TESSERA features for the TCGA Pan-Cancer Atlas

Per-variant, per-segment, and per-sample embeddings produced by TESSERA, a self-supervised foundation model for the cancer genome jointly pretrained on somatic single-nucleotide variants (SNVs) and copy-number alterations (CNAs) from the TCGA Pan-Cancer Atlas. This deposit accompanies the manuscript “A Foundation Model for the Cancer Genome” (Sidhom et al.) and provides a directly reusable representation of the TCGA Pan-Cancer Atlas, so that downstream analyses can build on TESSERA without re-running pretraining or inference.

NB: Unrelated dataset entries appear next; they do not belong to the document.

(** One population per label that occurs. *)
Lemma unique_counts_length (labels : list nat) :
  length (unique_counts labels) = length (remove_dups labels).
Proof.
  unfold unique_counts. rewrite length_filter_map.
  apply Permutation_length, list.NoDup_Permutation.
  - apply list.NoDup_filter, NoDup_seq.
  - apply NoDup_remove_dups.
  - intros k. rewrite list_elem_of_filter, elem_of_remove_dups, count_nonzero.
    split; [now intros [? _] | intros Hk; split; [exact Hk |]].
    apply list_elem_of_In, in_seq.
    pose proof (labels_below_max labels) as Hb.
    rewrite Forall_forall in Hb. specialize (Hb k Hk). cbn beta in Hb. lia.
Qed.

Lemma color_distribution_is_distribution (labels : list nat) :
  labels <> [] -> is_distribution (color_distribution labels).
Proof.
  intros Hne. pose proof (len_pos labels Hne) as Hpos. split.
  - pose proof (color_distribution_unit labels) as Hunit.
    unfold color_distribution, unique_counts in *.
    apply Forall_map. apply Forall_map in Hunit.
    apply Forall_forall. intros c Hc. cbn beta.
    rewrite Forall_forall in Hunit. specialize (Hunit c Hc). cbn beta in Hunit.
    split; [| apply Hunit].
    apply list_elem_of_filter in Hc as [Hnz _].
    apply Qlt_shift_div_l; [exact Hpos |].
    assert (Hz : (0 < Z.of_nat c)%Z) by lia.
    rewrite Zlt_Qlt in Hz. change (inject_Z 0) with 0 in Hz. lra.
  - unfold color_distribution. rewrite sum_fractions, unique_counts_total.
    unfold Py.len in *. field. lra.
Qed.

Context `{Libraries}.

Lemma color_harmony_inv (image : Array) (state : nat) (h : Q) :
  _calculate_color_harmony image state = Ok h ->
  exists labels,
    cv2_kmeans state (concat image) = Ok labels
    /\ h = (1 - np_std (color_distribution labels)) * 100.
Proof.
  unfold _calculate_color_harmony.
  destruct (cv2_kmeans state (concat image)) as [labels | e]; [| discriminate].
  cbn [mbind exc_bind]. intros [= <-]. now exists labels.
Qed.

Lemma color_harmony_le_100 (image : Array) (state : nat) (h : Q) :
  std_nonnegative -> _calculate_color_harmony image state = Ok h -> h <= 100.
Proof.
  intros Hstd Hh. destruct (color_harmony_inv _ _ _ Hh) as (labels & _ & ->).
  specialize (Hstd (color_distribution labels)). lra.
Qed.
Definition voltage_valid (self : Controller) (target_field : Q) : Prop :=
  H2V target_field < V_OUT_MAX self /\ H2V target_field < V_IN_MAX self.

(** The public operations a caller can apply to a constructed
    controller. *)
Inductive operation : Type :=
  | op_measured_field
  | op_output_field
  | op_set_output_field (target_field : Q)
  | op_H2V (H : Q)
  | op_V2H (V : Q)
  | op_log (msg : message).

Definition discard {A} (c : M A) : State -> result unit * State :=
  fun st =>
    match c st with
    | (Return _, st') => (Return tt, st')
    | (Raise e, st') => (Raise e, st')
    end.

Definition run (o : operation) : State -> result unit * State :=
  match o with
  | op_measured_field => discard measured_field
  | op_output_field => discard output_field
  | op_set_output_field x => set_output_field x
  | op_H2V H => discard (ret (H2V H))
  | op_V2H V => discard (ret (V2H V))
  | op_log msg => log msg
  end.

(** The states of a controller built with [cfg]: a successful
    construction, then operations, whether they return or raise. *)
Inductive reachable (cfg : Config) : State -> Prop :=
  | reach_construct w st :
      construct cfg w = (Return tt, st) -> reachable cfg st
  | reach_run o st :
      reachable cfg st -> reachable cfg (snd (run o st)).

(** ** Sample worlds *)

(** A bench where the driver never raises and every read delivers
    [samples]; the clock counts its readings; every path is in state
    [fs]. *)
Definition bench (samples : list Q) (fs : path_state) : World :=
  {| clock := fun k => Z.of_nat k; ticks := 0;
     daq_raises := fun _ => false; daq_data := fun _ => samples;
     daq_calls := []; open_tasks := [];
     stdout := []; files := fun _ => fs |}.

(** The same bench with driver call number [k] raising. *)
Definition faulty_bench (k : nat) (samples : list Q) (fs : path_state)
  : World :=
  {| clock := fun k => Z.of_nat k; ticks := 0;
     daq_raises := fun i => Nat.eqb i k; daq_data := fun _ => samples;
     daq_calls := []; open_tasks := [];
     stdout := []; files := fun _ => fs |}.

Definition with_WRITE_SAMPLE_CLOCK (rate : Q) (c : Config) : Config :=
  {| DAQ_ADDRESS := DAQ_ADDRESS c; V_HALL_ADDRESS := V_HALL_ADDRESS c;
     V_OUT_ADDRESS := V_OUT_ADDRESS c;
     READ_SAMPLE_CLOCK := READ_SAMPLE_CLOCK c;
     READ_SAMPLE_NUM := READ_SAMPLE_NUM c;
     TIME_VOLTAGE_SWEEP := TIME_VOLTAGE_SWEEP c;
     WRITE_SAMPLE_CLOCK := rate;
     WRITE_ARRAY_LENGTH := WRITE_ARRAY_LENGTH c;
     V_OUT_MAX := V_OUT_MAX c; V_OUT_MIN := V_OUT_MIN c;
     V_IN_MAX := V_IN_MAX c; V_IN_MIN := V_IN_MIN c;
     LOG_PATH := LOG_PATH c; print_log := print_log c;
     save_log := save_log c |}.

Definition with_WRITE_ARRAY_LENGTH (n : Z) (c : Config) : Config :=
  {| DAQ_ADDRESS := DAQ_ADDRESS c; V_HALL_ADDRESS := V_HALL_ADDRESS c;
     V_OUT_ADDRESS := V_OUT_ADDRESS c;
     READ_SAMPLE_CLOCK := READ_SAMPLE_CLOCK c;
     READ_SAMPLE_NUM := READ_SAMPLE_NUM c;
     TIME_VOLTAGE_SWEEP := TIME_VOLTAGE_SWEEP c;
     WRITE_SAMPLE_CLOCK := WRITE_SAMPLE_CLOCK c;
     WRITE_ARRAY_LENGTH := n;
     V_OUT_MAX := V_OUT_MAX c; V_OUT_MIN := V_OUT_MIN c;
     V_IN_MAX := V_IN_MAX c; V_IN_MIN := V_IN_MIN c;
     LOG_PATH := LOG_PATH c; print_log := print_log c;
     save_log := save_log c |}.

Definition with_V_OUT_MAX (v : Q) (c : Config) : Config :=
  {| DAQ_ADDRESS := DAQ_ADDRESS c; V_HALL_ADDRESS := V_HALL_ADDRESS c;
     V_OUT_ADDRESS := V_OUT_ADDRESS c;
     READ_SAMPLE_CLOCK := READ_SAMPLE_CLOCK c;
     READ_SAMPLE_NUM := READ_SAMPLE_NUM c;
     TIME_VOLTAGE_SWEEP := TIME_VOLTAGE_SWEEP c;
     WRITE_SAMPLE_CLOCK := WRITE_SAMPLE_CLOCK c;
     WRITE_ARRAY_LENGTH := WRITE_ARRAY_LENGTH c;
     V_OUT_MAX := v; V_OUT_MIN := V_OUT_MIN c;
     V_IN_MAX := V_IN_MAX c; V_IN_MIN := V_IN_MIN c;
     LOG_PATH := LOG_PATH c; print_log := print_log c;
     save_log := save_log c |}.

(** The record the next [measured_field] stores, when its driver calls
    succeed. *)
Definition measured (w : World) : MeasuredMagneticField.t :=
  MeasuredMagneticField.make (clock w (ticks w))
    (option_map V2H (np_mean (next_samples w))) (np_mean (next_samples w)).

(** The state a successful [measured_field] leaves. *)
Definition measured_state (st : State) : State :=
  let w := world st in
  let task := length (daq_calls w) in
  {| obj := with_measured_field (Some (measured w)) (obj st);
     world :=
       {| clock := clock w; ticks := S (ticks w);
          daq_raises := daq_raises w; daq_data := daq_data w;
          daq_calls := (rev (read_session (obj st) task) ++ daq_calls w)%list;
          open_tasks := List.remove Nat.eq_dec task (task :: open_tasks w);
          stdout := stdout w; files := files w |} |}.

(** The number of calls of a kind in a history. *)
Definition count_calls (kind : daq_call -> bool) (calls : list daq_call) : nat :=
  length (List.filter kind calls).

(** A controller on the bench, before [__post_init__]. *)
Definition fresh (cfg : Config) (w : World) : State :=
  {| obj := init cfg; world := w |}.

(** A controller on the bench that came through construction. *)
Definition started (cfg : Config) (w : World) : State :=
  snd (construct cfg w).

(** The state a successful ramp to [target_field] leaves when the log
    call that ends the setter begins. *)
Definition ramp_state (target_field : Q) (ramp : list Q) (st : State) : State :=
  let w := world st in
  let task := length (daq_calls w) in
  {| obj :=
       with_output_field
         (Some (MagnetOutput.make (clock w (ticks w)) target_field
                  (H2V target_field)))
         (obj st);
     world :=
       {| clock := clock w; ticks := S (ticks w);
          daq_raises := daq_raises w; daq_data := daq_data w;
          daq_calls :=
            (rev (write_session (obj st) task ramp) ++ daq_calls w)%list;
          open_tasks := List.remove Nat.eq_dec task (task :: open_tasks w);
          stdout := stdout w; files := files w |} |}.

(** The bound check of the setter. *)
Definition voltage_check (s : Controller) (target_field : Q) : bool :=
  Qltb (H2V target_field) (V_OUT_MAX s) && Qltb (H2V target_field) (V_IN_MAX s).

(** Sample [i] of a straight line of [num] samples from [start] to
    [stop]. *)
Definition ramp_point (start stop : Q) (num : Z) (i : nat) : Q :=
  start + inject_Z (Z.of_nat i) * ((stop - start) / inject_Z (num - 1)).

(** The error of the setter for a refused target. *)
Definition invalid_output_voltage : exn :=
  ValueError "Output voltage is not valid.".

(** The error of construction for a field that is not near zero. *)
Definition invalid_initial_state : exn :=
  ValueError "Initial magnetic field is not zero.".

(** The sample arrays written to the hardware, oldest first. *)
Fixpoint written_ramps (calls : list daq_call) : list (list Q) :=
  match calls with
  | [] => []
  | task_write _ samples _ :: rest => samples :: written_ramps rest
  | _ :: rest => written_ramps rest
  end.

(** [x] lies between [a] and [b], whichever is the larger. *)
Definition between (a b x : Q) : Prop :=
  (a <= x /\ x <= b) \/ (b <= x /\ x <= a).

(** The message the setter logs after a ramp. *)
Definition set_message (target_field : Q) : message :=
  FStr "--- Magnetic field is set to " target_field " Oe. ---".

(** A magnitude up to which the fifth power is in the range of doubles,
    and one from which it is not. *)
Definition in_range_bound : Q := inject_Z (10 ^ 61).

Definition out_of_range_bound : Q := inject_Z (10 ^ 62).

(** * Properties *)

(** ** Numbers *)

Lemma Qltb_lt (x y : Q) : Qltb x y = true <-> x < y.
Proof. unfold Qltb, Qlt. apply Z.ltb_lt. Qed.

Lemma Qltb_ge (x y : Q) : Qltb x y = false <-> y <= x.
Proof. unfold Qltb, Qle. apply Z.ltb_ge. Qed.
(** * AlarmNotifications: the alarm aggregation core

    A shallow embedding of [AlarmStatusEntry] (alarmstatusentry.cpp) and of
    [AlarmServerConnector] (alarmserverconnector.cpp), and the properties
    of the alarm map, of the oldest-alarm timestamp and of the three
    notification channels that follow from the code. *)

From Stdlib Require Import ZArith String Lia.
From stdpp Require Import gmap strings list fin_maps.

Local Open Scope string_scope.
Local Open Scope list_scope.
Local Open Scope Z_scope.

(** ** Exceptions

    The C++ exceptions the core can raise: [std::out_of_range], thrown by
    [std::string::substr] and [std::string::replace], the
    [std::logic_error] of the constructor, and the two exceptions the
    constructor of the CMS client passes on, [std::runtime_error] and
    [cms::CMSException]. *)

Inductive exception : Type :=
  | out_of_range
  | logic_error (what : string)
  | runtime_error (what : string)
  | CMSException (message : string).

Inductive result (A : Type) : Type :=
  | Ok (a : A)
  | Throw (e : exception).

Arguments Ok {A} a.
Arguments Throw {A} e.

Definition bind {A B : Type} (r : result A) (k : A -> result B) : result B :=
  match r with
  | Ok a => k a
  | Throw e => Throw e
  end.

Notation "'do' x <- r ; k" := (bind r (fun x => k))
  (at level 10, x name, r at level 100, k at level 200).

(** ** std::string

    [size_t] is a 64-bit unsigned integer: subtraction wraps modulo 2^64. *)

Module StdString.

Definition size_max : Z := 2 ^ 64.

Definition length (s : string) : Z := Z.of_nat (String.length s).

(** [a - b] on [size_t]. *)
Definition size_sub (a b : Z) : Z := (a - b) mod size_max.

(** [s.substr(pos, n)]: throws [std::out_of_range] when [pos > size()],
    otherwise the characters [pos .. pos + min(n, size() - pos)). *)
Definition substr (s : string) (pos n : Z) : result string :=
  if length s <? pos then Throw out_of_range
  else Ok (String.substring (Z.to_nat pos)
                            (Z.to_nat (Z.min n (length s - pos))) s).

End StdString.

(** ** AlarmServerConnector::checkSeverityString *)

Definition checkSeverityString (severity : string) : result bool :=
  if String.eqb severity "OK" then Ok true
  else
    do tail <- StdString.substr severity
                 (StdString.size_sub (StdString.length severity) 4) 4;
    if String.eqb tail "_ACK" then Ok true else Ok false.

(** The classification as the specification words it: cleared when the
    severity is exactly "OK" or its last four characters are "_ACK";
    anything shorter than four characters (other than "OK") is not
    cleared. *)
Definition ends_with_ACK (s : string) : bool :=
  (4 <=? String.length s)%nat &&
  String.eqb (String.substring (String.length s - 4) 4 s) "_ACK".

Definition IsCleared_spec (s : string) : bool :=
  String.eqb s "OK" || ends_with_ACK s.

(** ** AlarmStatusEntry (alarmstatusentry.cpp)

    [time_t] is a signed 64-bit integer holding seconds; it is kept as a
    [Z]. The sums [time + timeout] of the code stay far inside the 64-bit
    range for real clock values, so they are written without wrap-around. *)

Record AlarmStatusEntry : Type := mkAlarmStatusEntry {
  pvname : string;
  severity : string;
  status : string;
  triggertime : Z;
  desktopNotificationSent : bool;
  emailNotificationSent : bool
}.

(** The three-argument constructor; [now] is the value of
    [std::time(nullptr)] when the entry is built. *)
Definition newAlarmStatusEntry (pv sev st : string) (now : Z)
  : AlarmStatusEntry :=
  mkAlarmStatusEntry pv sev st now false false.

Definition update (self newdata : AlarmStatusEntry) : AlarmStatusEntry :=
  if triggertime self <? triggertime newdata then
    mkAlarmStatusEntry (pvname self) (severity newdata) (status newdata)
      (triggertime self) (desktopNotificationSent self)
      (emailNotificationSent self)
  else self.

Definition setDesktopNotificationSent (self : AlarmStatusEntry) (b : bool)
  : AlarmStatusEntry :=
  mkAlarmStatusEntry (pvname self) (severity self) (status self)
    (triggertime self) b (emailNotificationSent self).

Definition setEmailNotificationSent (self : AlarmStatusEntry) (b : bool)
  : AlarmStatusEntry :=
  mkAlarmStatusEntry (pvname self) (severity self) (status self)
    (triggertime self) (desktopNotificationSent self) b.

(** ** AlarmConfiguration

    The three timeouts are [unsigned int] seconds, read again from the
    configuration singleton at every use. *)

Record AlarmConfiguration : Type := mkAlarmConfiguration {
  getLaboratoryNotificationTimeout : N;
  getDesktopNotificationTimeout : N;
  getEMailNotificationTimeout : N
}.

(** ** AlarmServerConnector (alarmserverconnector.cpp) *)

(** [std::numeric_limits<long int>::min()]. *)
Definition noAlarmActive : Z := - 2 ^ 63.

Record AlarmServerConnector : Type := mkAlarmServerConnector {
  desktopVersion : bool;
  activateBeedo : bool;
  statusmap : gmap string AlarmStatusEntry;
  runwatcher : bool;
  flashlighton : bool;
  oldestAlarm : Z
}.

Definition with_statusmap (c : AlarmServerConnector)
    (m : gmap string AlarmStatusEntry) : AlarmServerConnector :=
  mkAlarmServerConnector (desktopVersion c) (activateBeedo c) m
    (runwatcher c) (flashlighton c) (oldestAlarm c).

Definition with_oldestAlarm (c : AlarmServerConnector) (t : Z)
  : AlarmServerConnector :=
  mkAlarmServerConnector (desktopVersion c) (activateBeedo c) (statusmap c)
    (runwatcher c) (flashlighton c) t.

Definition with_flashlighton (c : AlarmServerConnector) (b : bool)
  : AlarmServerConnector :=
  mkAlarmServerConnector (desktopVersion c) (activateBeedo c) (statusmap c)
    (runwatcher c) b (oldestAlarm c).

(** What the connector asks of its collaborators. The two send actions
    are the detached threads started with the selected alarms. *)
Inductive action : Type :=
  | BeedoStart
  | BeedoStop
  | FlashLightSwitchOn
  | FlashLightSwitchOff
  | SendDesktopNotification (alarms : list AlarmStatusEntry)
  | SendEMailNotification (alarms : list AlarmStatusEntry).

(** ** CMSClient: the constructor (cmsclient.cpp)

    What the ActiveMQ library answers to the calls of the constructor, in
    the order of the calls: [None] when the call goes through, the text
    of the exception when it throws. The library start-up throws a
    [std::runtime_error]; the connection (factory and connection), its
    start (start and exception listener, outside any try block) and the
    session (session, topic, consumer and message listener) throw a
    [cms::CMSException]. *)
Record ActiveMQ : Type := mkActiveMQ {
  initializeLibrary : option string;
  createConnection : option string;
  startConnection : option string;
  createSession : option string
}.

(** Every catch block of the constructor cleans up and throws the
    exception on. *)
Definition newCMSClient (mq : ActiveMQ) : result unit :=
  match initializeLibrary mq with
  | Some what => Throw (runtime_error what)
  | None =>
      match createConnection mq with
      | Some message => Throw (CMSException message)
      | None =>
          match startConnection mq with
          | Some message => Throw (CMSException message)
          | None =>
              match createSession mq with
              | Some message => Throw (CMSException message)
              | None => Ok tt
              end
          end
      end
  end.

(** The quotation mark. *)
Definition dquote : string := String (Ascii.ascii_of_nat 34) EmptyString.

(** The text of the [std::logic_error] of the constructor, with its
    quotation marks around the word beedo. *)
Definition beedo_error : string :=
  String.append "The "
    (String.append dquote
       (String.append "beedo"
          (String.append dquote
             " optoacoustic alarm can only be used in desktop mode!"))).

(** The constructor. The member [_cmsclient] is built in the initialiser
    list, before the body tests the two flags: an exception of its
    constructor leaves the connector's constructor as it is. The two
    threads the initialiser list starts are the sources of the tick
    events below. *)
Definition newAlarmServerConnector (mq : ActiveMQ) (desktop beedo : bool)
  : result AlarmServerConnector :=
  do _cmsclient <- newCMSClient mq;
  if negb desktop && beedo then Throw (logic_error beedo_error)
  else
    Ok (mkAlarmServerConnector desktop beedo ∅ true false noAlarmActive).

Definition getNumberOfAlarms (c : AlarmServerConnector) : nat :=
  size (statusmap c).

Definition notifyStatusChange (c : AlarmServerConnector)
    (st : AlarmStatusEntry) : result AlarmServerConnector :=
  let name := pvname st in
  let entry := statusmap c !! name in
  do cleared <- checkSeverityString (severity st);
  if cleared then
    match entry with
    | Some _ => Ok (with_statusmap c (delete name (statusmap c)))
    | None => Ok c
    end
  else
    let c1 :=
      match entry with
      | None => with_statusmap c (<[name := st]> (statusmap c))
      | Some e => with_statusmap c (<[name := update e st]> (statusmap c))
      end in
    if oldestAlarm c1 =? noAlarmActive
    then Ok (with_oldestAlarm c1 (triggertime st))
    else Ok c1.

(** The selection loop shared by the two prepare functions: walk the map
    once and, for every entry that [due] accepts, apply [mark] to the
    entry in the map and push a copy of the marked entry to the vector
    [alarmsToUse]. *)
Definition select_body (due : AlarmStatusEntry -> bool)
    (mark : AlarmStatusEntry -> AlarmStatusEntry)
    (acc : gmap string AlarmStatusEntry * list AlarmStatusEntry)
    (i : string * AlarmStatusEntry)
  : gmap string AlarmStatusEntry * list AlarmStatusEntry :=
  if due i.2 then (<[i.1 := mark i.2]> acc.1, acc.2 ++ [mark i.2])
  else acc.

Definition select_loop (due : AlarmStatusEntry -> bool)
    (mark : AlarmStatusEntry -> AlarmStatusEntry)
    (m : gmap string AlarmStatusEntry)
  : gmap string AlarmStatusEntry * list AlarmStatusEntry :=
  foldl (select_body due mark) (m, []) (map_to_list m).

(** The setter calls of the two loops on the entry under the iterator:
    [setDesktopNotificationSent(true)] and [setEmailNotificationSent(true)]. *)
Definition desktopSent (e : AlarmStatusEntry) : AlarmStatusEntry :=
  setDesktopNotificationSent e true.

Definition emailSent (e : AlarmStatusEntry) : AlarmStatusEntry :=
  setEmailNotificationSent e true.

(** The two conditions of the desktop loop: the alarm is older than the
    timeout and no desktop notification was sent for it. *)
Definition desktopDue (cfg : AlarmConfiguration) (now : Z)
    (e : AlarmStatusEntry) : bool :=
  (triggertime e + Z.of_N (getDesktopNotificationTimeout cfg) <=? now)
  && negb (desktopNotificationSent e).

(** The condition of the e-mail loop; the test on the trigger time is
    commented out in the source. *)
Definition emailDue (e : AlarmStatusEntry) : bool :=
  negb (emailNotificationSent e).

Definition prepareDesktopNotification (c : AlarmServerConnector)
    (cfg : AlarmConfiguration) (now : Z)
  : AlarmServerConnector * list action :=
  if (getDesktopNotificationTimeout cfg =? 0)%N then (c, [])
  else
    let '(m, alarmsToUse) :=
      select_loop (desktopDue cfg now) desktopSent (statusmap c) in
    (with_statusmap c m,
     if (0 <? length alarmsToUse)%nat
     then [SendDesktopNotification alarmsToUse] else []).

Definition prepareEMailNotification (c : AlarmServerConnector)
    (cfg : AlarmConfiguration)
  : AlarmServerConnector * list action :=
  if desktopVersion c then (c, [])
  else if (getEMailNotificationTimeout cfg =? 0)%N then (c, [])
  else
    let '(m, alarmsToUse) :=
      select_loop emailDue emailSent (statusmap c) in
    (with_statusmap c m,
     if (0 <? length alarmsToUse)%nat
     then [SendEMailNotification alarmsToUse] else []).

The features come from the canonical joint SNV+CNA InfoNCE-aligned model used throughout the manuscript’s downstream analyses (variant interpretation, tumour-type classification, unsupervised molecular subtyping, prognostic stratification, and predictive-biomarker discovery).

Contents (HDF5 format):

• snv_per_variant.h5 — per-variant SNV embeddings (1,921,403 variants × 1,169 dimensions) with full variant metadata (gene, locus, alleles, variant class, VAF, cohort).
• cna_per_segment.h5 — per-segment CNA embeddings (1,823,050 segments × 688 dimensions) with full segment metadata (locus, segment mean, integer copy-number states, LOH).
• per_sample_aggregated.h5 — per-sample mean and max pools (RobustScaler-normalized per modality) for 10,040 SNV-profiled and 10,742 CNA-profiled samples (9,694 with both modalities), including the scaler parameters and per-sample token counts.
• README.md — complete file format, HDF5 schema, quick-start Python code, and citation.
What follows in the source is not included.